[Start of Attachment]
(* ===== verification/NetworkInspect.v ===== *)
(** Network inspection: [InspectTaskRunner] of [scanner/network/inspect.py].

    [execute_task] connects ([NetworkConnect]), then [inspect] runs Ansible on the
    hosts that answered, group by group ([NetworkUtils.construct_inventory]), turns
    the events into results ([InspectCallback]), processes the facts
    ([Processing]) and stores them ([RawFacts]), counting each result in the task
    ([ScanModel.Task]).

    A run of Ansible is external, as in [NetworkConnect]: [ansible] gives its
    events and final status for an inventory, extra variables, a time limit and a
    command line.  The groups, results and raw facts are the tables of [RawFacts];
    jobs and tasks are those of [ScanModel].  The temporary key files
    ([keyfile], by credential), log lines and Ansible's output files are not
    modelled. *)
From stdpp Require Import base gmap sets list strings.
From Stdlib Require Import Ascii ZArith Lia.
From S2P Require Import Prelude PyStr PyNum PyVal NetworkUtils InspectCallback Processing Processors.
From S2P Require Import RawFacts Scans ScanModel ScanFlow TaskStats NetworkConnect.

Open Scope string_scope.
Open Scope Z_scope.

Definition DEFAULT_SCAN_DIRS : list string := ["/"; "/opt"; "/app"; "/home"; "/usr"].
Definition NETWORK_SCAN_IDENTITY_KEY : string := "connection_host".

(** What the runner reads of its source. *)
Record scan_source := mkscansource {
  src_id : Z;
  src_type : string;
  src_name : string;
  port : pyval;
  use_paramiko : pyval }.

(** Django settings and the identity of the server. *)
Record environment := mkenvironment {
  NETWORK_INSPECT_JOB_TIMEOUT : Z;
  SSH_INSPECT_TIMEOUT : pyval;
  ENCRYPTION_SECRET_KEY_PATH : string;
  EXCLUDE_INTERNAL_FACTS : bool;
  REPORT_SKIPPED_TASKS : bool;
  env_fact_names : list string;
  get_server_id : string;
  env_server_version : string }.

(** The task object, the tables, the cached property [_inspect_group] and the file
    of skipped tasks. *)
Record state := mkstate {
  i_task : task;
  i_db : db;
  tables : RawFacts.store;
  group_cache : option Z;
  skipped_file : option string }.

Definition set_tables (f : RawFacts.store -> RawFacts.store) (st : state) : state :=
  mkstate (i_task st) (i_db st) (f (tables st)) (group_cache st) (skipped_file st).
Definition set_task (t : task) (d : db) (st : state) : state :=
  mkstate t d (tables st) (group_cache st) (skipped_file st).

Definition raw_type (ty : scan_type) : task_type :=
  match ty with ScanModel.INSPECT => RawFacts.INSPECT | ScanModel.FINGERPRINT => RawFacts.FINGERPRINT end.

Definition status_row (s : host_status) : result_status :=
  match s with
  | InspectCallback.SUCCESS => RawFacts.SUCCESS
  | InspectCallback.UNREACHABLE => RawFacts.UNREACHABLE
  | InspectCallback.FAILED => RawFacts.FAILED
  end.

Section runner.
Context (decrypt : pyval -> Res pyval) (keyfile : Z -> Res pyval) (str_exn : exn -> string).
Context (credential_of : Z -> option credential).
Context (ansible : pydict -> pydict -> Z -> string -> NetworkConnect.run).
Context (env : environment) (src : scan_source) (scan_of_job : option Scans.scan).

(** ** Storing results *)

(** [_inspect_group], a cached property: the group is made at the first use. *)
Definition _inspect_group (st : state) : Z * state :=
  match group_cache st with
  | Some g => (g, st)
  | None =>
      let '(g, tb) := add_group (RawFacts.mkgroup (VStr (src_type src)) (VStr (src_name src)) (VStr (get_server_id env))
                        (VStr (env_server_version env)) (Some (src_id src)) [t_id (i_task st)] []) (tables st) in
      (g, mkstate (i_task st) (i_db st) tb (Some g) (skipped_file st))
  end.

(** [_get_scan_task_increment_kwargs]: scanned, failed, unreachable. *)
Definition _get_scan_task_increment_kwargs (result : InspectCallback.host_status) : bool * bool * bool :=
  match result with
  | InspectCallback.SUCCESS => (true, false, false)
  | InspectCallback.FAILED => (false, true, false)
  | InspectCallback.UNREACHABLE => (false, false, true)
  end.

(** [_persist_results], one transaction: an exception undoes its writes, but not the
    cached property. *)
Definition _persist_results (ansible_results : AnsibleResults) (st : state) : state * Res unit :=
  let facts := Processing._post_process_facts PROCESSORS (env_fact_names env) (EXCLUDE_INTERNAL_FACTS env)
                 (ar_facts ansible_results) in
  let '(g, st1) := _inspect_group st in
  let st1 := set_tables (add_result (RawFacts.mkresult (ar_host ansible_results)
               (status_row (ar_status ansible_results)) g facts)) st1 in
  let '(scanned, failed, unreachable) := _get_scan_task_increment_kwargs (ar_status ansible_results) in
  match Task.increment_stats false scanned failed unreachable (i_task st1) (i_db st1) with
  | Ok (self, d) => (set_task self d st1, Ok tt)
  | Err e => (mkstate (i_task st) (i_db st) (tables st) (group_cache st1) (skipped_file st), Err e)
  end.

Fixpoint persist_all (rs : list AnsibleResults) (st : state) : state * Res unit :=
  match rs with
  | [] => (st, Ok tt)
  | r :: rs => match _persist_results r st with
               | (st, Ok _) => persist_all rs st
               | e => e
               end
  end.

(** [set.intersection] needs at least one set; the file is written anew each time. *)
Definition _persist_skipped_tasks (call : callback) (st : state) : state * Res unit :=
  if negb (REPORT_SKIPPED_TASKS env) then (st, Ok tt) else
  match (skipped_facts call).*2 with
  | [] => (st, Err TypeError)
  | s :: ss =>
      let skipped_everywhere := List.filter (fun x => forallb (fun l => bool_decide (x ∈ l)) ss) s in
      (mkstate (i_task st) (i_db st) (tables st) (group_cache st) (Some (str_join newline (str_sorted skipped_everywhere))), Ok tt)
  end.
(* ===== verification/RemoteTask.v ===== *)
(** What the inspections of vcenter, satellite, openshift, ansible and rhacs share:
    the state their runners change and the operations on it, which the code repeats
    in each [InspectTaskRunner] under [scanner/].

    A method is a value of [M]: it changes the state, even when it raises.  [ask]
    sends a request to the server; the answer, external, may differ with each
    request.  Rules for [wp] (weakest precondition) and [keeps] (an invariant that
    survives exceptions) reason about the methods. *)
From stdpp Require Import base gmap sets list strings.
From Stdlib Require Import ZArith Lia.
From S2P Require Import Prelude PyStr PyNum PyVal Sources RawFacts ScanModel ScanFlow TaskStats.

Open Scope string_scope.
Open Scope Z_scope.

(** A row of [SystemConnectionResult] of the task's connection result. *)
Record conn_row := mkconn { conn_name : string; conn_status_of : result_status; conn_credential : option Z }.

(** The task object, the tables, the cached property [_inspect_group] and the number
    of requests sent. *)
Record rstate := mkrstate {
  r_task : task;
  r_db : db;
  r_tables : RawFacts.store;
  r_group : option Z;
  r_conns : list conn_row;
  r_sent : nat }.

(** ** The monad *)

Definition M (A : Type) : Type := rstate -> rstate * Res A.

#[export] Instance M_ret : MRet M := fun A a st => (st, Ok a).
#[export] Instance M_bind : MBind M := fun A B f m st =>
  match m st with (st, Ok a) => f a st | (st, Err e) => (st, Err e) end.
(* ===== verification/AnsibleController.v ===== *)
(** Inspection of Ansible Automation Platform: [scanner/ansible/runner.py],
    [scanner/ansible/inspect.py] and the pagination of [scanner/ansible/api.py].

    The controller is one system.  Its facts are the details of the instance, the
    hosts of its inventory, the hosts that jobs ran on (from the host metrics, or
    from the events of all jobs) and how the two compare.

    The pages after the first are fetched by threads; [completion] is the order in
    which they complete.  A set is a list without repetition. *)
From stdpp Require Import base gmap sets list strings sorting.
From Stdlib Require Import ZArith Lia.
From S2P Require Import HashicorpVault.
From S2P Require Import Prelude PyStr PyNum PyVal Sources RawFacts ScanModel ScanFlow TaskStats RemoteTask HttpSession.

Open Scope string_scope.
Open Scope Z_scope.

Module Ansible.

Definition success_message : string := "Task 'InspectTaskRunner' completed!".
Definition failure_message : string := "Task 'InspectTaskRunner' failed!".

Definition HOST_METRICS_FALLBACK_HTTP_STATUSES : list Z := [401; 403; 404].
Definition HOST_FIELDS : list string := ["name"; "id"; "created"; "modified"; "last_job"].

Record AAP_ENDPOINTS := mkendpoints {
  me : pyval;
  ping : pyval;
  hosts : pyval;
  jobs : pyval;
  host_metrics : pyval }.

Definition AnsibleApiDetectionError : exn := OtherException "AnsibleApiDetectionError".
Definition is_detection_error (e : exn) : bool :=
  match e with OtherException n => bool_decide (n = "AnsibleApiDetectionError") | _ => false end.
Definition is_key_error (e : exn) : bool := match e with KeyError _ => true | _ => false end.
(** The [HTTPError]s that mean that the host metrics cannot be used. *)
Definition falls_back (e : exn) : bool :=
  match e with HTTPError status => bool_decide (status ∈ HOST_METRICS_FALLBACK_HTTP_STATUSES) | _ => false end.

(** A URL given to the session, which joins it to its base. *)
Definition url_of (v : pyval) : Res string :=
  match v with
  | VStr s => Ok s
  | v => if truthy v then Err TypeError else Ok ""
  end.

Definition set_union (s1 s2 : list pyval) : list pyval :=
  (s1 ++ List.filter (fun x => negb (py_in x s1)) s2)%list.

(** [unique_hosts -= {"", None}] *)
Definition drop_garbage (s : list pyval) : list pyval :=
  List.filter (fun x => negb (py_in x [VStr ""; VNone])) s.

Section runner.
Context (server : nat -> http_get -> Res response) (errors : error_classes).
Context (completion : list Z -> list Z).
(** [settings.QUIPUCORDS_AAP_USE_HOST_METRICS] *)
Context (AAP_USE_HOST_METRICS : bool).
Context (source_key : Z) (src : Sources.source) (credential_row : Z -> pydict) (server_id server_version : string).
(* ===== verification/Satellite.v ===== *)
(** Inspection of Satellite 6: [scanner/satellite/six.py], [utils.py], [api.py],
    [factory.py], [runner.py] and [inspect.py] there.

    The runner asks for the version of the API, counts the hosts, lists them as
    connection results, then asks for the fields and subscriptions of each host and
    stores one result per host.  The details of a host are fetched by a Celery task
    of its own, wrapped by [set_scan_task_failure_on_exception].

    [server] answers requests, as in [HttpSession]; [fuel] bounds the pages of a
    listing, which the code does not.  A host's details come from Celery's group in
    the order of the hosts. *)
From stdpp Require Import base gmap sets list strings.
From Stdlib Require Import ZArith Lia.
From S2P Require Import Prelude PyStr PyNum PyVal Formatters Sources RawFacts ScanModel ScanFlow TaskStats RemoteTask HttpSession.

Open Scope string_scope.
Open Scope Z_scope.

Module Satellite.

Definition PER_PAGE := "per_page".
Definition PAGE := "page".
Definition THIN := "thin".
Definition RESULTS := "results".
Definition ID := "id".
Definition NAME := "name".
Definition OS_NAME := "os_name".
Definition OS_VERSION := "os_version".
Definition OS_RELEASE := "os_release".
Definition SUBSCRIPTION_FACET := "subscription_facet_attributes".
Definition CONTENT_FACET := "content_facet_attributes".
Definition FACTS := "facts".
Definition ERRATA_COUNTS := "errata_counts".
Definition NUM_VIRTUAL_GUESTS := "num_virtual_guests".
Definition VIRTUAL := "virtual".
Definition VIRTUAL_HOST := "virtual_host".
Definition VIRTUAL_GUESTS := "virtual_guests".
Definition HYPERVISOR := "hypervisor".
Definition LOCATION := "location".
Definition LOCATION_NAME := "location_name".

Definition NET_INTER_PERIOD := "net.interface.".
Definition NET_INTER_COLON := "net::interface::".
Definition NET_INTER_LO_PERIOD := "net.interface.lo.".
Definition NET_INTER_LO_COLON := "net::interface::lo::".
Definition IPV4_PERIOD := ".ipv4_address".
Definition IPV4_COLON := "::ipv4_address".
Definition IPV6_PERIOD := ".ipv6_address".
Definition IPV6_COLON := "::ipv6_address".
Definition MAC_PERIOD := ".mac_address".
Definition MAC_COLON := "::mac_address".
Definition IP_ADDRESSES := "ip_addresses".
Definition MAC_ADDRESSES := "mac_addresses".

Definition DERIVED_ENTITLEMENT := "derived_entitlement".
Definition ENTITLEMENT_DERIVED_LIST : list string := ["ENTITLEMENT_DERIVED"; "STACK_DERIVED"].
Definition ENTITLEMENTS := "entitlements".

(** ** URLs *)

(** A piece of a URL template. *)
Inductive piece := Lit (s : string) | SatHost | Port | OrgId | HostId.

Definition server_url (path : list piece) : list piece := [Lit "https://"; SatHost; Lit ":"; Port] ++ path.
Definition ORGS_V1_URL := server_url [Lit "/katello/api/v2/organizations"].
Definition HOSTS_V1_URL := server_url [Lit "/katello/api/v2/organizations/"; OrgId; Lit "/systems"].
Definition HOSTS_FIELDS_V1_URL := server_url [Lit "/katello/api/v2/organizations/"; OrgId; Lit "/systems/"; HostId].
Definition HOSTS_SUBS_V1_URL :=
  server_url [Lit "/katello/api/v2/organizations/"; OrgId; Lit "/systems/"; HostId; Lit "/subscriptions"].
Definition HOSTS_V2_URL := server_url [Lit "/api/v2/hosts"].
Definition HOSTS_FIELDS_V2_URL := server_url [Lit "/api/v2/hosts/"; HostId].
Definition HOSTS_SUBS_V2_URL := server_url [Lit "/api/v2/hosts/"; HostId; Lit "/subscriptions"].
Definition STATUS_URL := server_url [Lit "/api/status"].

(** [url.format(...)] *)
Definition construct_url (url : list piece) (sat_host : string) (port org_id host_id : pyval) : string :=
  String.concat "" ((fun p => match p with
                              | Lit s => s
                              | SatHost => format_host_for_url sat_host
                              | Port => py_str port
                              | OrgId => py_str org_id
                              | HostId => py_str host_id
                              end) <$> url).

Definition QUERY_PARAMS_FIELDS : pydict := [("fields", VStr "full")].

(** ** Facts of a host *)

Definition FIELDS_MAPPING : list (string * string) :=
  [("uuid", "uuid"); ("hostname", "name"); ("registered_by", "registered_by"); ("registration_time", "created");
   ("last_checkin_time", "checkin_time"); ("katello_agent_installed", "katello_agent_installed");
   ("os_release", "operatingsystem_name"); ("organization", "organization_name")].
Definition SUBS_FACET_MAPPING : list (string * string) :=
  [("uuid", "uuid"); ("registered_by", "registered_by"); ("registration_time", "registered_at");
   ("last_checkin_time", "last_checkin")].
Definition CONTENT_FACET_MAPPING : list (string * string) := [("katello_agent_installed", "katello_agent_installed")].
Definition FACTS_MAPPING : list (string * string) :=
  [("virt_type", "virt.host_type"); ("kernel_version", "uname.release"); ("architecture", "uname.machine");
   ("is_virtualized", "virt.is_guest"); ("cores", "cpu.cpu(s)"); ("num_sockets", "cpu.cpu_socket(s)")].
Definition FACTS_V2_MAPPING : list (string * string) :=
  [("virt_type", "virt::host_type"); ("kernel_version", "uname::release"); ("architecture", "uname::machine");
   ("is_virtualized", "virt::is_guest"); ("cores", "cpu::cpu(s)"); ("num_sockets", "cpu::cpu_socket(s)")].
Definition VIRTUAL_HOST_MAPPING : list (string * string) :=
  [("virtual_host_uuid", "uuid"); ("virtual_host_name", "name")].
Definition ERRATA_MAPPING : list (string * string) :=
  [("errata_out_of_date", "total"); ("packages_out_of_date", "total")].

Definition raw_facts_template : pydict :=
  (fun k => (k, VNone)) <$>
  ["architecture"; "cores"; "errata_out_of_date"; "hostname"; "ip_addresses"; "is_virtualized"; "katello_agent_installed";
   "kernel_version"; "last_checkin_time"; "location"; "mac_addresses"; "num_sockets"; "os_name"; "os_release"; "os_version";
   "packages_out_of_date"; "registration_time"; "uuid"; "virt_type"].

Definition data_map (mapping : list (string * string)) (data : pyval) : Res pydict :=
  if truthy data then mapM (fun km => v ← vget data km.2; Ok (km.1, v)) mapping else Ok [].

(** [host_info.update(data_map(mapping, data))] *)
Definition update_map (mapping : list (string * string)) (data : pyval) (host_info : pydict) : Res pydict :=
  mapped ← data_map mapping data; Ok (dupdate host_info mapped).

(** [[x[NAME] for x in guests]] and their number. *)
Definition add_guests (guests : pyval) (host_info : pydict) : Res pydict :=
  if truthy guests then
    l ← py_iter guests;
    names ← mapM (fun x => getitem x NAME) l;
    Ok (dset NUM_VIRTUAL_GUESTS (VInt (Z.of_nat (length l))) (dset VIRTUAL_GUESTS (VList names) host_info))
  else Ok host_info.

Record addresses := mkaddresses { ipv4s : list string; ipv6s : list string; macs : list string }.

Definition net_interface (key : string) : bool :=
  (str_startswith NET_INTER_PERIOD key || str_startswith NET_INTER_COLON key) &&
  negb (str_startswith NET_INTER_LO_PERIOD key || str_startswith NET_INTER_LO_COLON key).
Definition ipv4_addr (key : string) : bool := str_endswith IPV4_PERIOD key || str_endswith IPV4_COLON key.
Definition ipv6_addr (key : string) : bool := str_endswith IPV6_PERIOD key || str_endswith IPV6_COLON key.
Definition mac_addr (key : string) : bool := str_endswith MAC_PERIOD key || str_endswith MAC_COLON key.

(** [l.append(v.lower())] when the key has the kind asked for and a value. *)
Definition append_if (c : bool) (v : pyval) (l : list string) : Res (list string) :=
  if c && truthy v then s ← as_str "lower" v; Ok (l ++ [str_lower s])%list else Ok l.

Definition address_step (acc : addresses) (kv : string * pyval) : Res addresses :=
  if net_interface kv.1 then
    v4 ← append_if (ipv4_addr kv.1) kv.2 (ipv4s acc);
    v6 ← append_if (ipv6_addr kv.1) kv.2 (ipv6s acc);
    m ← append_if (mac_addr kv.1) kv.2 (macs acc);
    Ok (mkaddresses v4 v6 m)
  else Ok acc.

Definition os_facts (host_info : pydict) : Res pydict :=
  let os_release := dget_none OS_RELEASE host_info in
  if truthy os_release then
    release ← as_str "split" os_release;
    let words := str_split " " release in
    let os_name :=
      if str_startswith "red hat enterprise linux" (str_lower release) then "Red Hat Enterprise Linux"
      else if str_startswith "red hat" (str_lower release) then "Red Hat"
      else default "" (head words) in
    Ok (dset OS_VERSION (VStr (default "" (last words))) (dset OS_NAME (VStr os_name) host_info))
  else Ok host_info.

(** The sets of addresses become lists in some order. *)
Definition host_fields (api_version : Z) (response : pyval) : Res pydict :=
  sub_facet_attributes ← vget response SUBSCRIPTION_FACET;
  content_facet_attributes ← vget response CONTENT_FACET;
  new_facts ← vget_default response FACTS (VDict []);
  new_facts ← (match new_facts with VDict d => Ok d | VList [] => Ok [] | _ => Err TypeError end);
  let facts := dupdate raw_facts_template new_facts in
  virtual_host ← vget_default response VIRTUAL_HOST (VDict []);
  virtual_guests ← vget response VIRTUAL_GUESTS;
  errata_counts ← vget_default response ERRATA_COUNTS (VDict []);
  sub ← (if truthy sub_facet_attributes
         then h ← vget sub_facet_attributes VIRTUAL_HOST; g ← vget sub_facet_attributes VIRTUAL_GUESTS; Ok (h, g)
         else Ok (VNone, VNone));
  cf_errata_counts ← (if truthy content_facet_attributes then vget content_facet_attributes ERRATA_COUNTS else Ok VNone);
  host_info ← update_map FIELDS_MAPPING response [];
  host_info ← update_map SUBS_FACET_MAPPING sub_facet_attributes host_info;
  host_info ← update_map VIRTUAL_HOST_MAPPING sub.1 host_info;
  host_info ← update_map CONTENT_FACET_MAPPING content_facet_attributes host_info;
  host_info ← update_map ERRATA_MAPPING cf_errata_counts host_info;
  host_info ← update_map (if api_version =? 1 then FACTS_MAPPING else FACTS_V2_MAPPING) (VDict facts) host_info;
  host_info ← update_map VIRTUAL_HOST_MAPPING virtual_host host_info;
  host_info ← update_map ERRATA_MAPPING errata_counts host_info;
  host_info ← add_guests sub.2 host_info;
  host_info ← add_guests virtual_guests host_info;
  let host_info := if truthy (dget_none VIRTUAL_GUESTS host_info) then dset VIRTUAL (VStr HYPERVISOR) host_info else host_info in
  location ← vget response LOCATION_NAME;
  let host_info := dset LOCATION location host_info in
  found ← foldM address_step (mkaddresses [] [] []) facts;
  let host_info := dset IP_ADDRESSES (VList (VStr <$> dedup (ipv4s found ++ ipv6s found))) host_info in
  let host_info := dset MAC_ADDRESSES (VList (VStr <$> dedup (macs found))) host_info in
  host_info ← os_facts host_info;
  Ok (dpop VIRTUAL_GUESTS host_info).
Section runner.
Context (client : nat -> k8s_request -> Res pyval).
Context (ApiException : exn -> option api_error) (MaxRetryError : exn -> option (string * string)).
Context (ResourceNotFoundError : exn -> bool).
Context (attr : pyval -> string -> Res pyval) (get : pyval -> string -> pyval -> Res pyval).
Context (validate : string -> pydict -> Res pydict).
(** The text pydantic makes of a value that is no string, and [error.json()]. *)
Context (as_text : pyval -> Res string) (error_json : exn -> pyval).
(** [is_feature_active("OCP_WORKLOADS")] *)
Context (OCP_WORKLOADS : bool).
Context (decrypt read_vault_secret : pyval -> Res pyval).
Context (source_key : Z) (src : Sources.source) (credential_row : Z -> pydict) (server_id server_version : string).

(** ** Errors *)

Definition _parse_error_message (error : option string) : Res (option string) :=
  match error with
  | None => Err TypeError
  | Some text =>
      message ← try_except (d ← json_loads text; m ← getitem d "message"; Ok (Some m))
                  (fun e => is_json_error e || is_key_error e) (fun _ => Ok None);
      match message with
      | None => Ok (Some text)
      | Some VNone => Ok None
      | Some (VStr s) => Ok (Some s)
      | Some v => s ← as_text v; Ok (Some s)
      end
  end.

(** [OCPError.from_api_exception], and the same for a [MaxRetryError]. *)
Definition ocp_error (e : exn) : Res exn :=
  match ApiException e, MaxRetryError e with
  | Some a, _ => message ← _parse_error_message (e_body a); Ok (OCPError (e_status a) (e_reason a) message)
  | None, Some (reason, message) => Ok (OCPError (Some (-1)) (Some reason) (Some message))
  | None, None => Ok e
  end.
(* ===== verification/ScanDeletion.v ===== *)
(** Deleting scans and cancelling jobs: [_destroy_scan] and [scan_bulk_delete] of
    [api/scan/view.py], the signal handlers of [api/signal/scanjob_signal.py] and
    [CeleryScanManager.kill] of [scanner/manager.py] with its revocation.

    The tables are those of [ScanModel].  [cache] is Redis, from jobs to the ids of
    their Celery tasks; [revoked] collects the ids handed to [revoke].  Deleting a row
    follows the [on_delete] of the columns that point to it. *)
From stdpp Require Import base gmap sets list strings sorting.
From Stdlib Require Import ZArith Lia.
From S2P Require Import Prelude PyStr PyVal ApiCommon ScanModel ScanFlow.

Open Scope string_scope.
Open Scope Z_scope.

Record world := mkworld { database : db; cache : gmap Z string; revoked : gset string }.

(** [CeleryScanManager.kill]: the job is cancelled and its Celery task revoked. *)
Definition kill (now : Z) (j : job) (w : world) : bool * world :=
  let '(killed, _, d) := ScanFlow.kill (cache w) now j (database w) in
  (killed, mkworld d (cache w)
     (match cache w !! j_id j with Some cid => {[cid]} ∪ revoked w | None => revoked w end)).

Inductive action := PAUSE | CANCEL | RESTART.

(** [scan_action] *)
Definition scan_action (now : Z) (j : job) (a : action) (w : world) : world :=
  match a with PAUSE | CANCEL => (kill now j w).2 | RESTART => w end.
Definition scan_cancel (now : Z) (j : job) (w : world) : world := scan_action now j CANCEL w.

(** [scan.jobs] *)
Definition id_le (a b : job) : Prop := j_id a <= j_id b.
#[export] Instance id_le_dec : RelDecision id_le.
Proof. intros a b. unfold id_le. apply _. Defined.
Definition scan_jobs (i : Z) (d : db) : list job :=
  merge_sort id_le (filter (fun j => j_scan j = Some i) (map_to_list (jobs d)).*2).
[End of Attachment]
- Exercise objective: Only lines with the word "rstate" are wanted, so copy each one from the records.

- Result:
Record rstate := mkrstate {
Definition M (A : Type) : Type := rstate -> rstate * Res A.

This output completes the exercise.